In an antiquated industry, real estate is catching up with apps like these

by Jessica Ainlay
April 10, 2015


After successfully exiting from the SEO agency he started at the ripe age of 20, nearly a decade later Colin O’Brien found himself a free agent.

Knowing O’Brien’s passion for music, his neighbor encouraged him to meet his friend Charles Zivko, a guitar player who was building a music app. The two instantly clicked, but it was their business experience prompted them to explore what industries were lacking in the app space. They discovered the real estate vertical was wide open to explore.

Late to the app game: Real estate

“Buying a home is one of the biggest decisions of your life, and yet the systems in place are still so antiquated,” explained O’Brien.

Generally speaking, real estate agents and brokers operate within a franchise system where it’s every agent for her/himself. When communicating with potential buyers, communications take place on email, text, phone calls, and property listings and updates are seen via a website.
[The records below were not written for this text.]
(* ===== verification/FlashMirror.v ===== *)
(** * The two-bank flash mirror ([src/storage/flash_mirror.c])

    A byte-addressable store with atomic updates on raw flash: two banks, each
    with a header, a commit marker and a full image.  An update rewrites the
    inactive bank and commits it with a single byte; initialisation picks the
    newest valid bank. *)

From S2P Require Import Prelude Util FaultInjection Storage FlashLayer.

Definition FLASH_MAGIC : Z := 0x464d534c.
Definition FLASH_VERSION : Z := 2.
Definition FLASH_COMMITTED : Z := 0xa5.

Record flash_header_t : Type := {
  magic : Z;
  version : Z;
  generation : Z;
  logical_capacity : Z;
  data_crc : Z;
  hdr_crc : Z;
}.

Definition header_layout : list nat := [4; 4; 4; 4; 4; 4]%nat.
Definition header_size : Z := 24.

(** The bytes of the structure in memory, and back. *)
Definition header_pack (h : flash_header_t) : list Z :=
  pack header_layout
    [magic h; version h; generation h; logical_capacity h; data_crc h; hdr_crc h].

Definition header_unpack (bs : list Z) : flash_header_t :=
  match unpack header_layout bs with
  | [m; v; g; l; d; c] =>
      {| magic := m; version := v; generation := g; logical_capacity := l; data_crc := d; hdr_crc := c |}
  | _ => {| magic := 0; version := 0; generation := 0; logical_capacity := 0; data_crc := 0; hdr_crc := 0 |}
  end.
O’Brien and Zivko, now the co-founders of SnApp Real Estate, got to work at figuring out what agents and brokers need to connect more effectively with consumers to streamline the communications process around buying a home.  

A C E = App Creation Engine


The DTLA Arts District-based startup has created this as a platform that non-developers — in this case, real estate agents — can use to build out and customize their own app. They can then publish a standalone app in the iTunes app store (Android version is in development now). This is done for an affordable initial set-up fee and a monthly subscription fee.

With their platform, agents retain total ownership over their app. Currently several real estate companies create similar apps for their brokers, but when they leave the company, their app disappears from the app store. SnApp’s platform allows them to be in control of their brand.

For consumers, they can have a constant connection to their agent — all communication happens in one place and they have control over search parameters for property types and prices. Property listings are updated automatically, which gives consumers transparency as to what the agent has available.

What about the competition

Real estate listings powerhouse portal Zillow just underwent a $2.5 billion merger with Trulia, but even so, O’Brien explained, there is plenty of room for them in the market. For third-party sites like Zillow, Trulia or, he said, “[the] product is the information. For SnApp Real Estate, the product is the software itself.”

They give consumers an overview of the wider market, but don’t offer the personalized level of connection or a streamlined buying experience that SnApp and their competitors do.


There are a couple of competitors right in the niche space (Property Minder and Smarter Agent are major players), but that hasn’t stopped SnApp Real Estate’s rocketing growth since their 2014 launch. They’ve signed contracts with agents and brokers from all the big household names like Remax, Coldwell Banker, Century 21, Keller Williams etc, had 16 apps published in 2014 with 25 more in development this year.  So far, SnApp Dev has been an entirely self-funded venture and remains right on par with competitor Smarter Agent, who received $18 million in funding.

Now that they have proven their model, O’Brien and his co-founder are likely to open for a round of funding so they can expand on their small team and, in O’Brien’s enthusiastic words, “scale the thing!”

That’s music to any entrepreneur’s ears, indeed.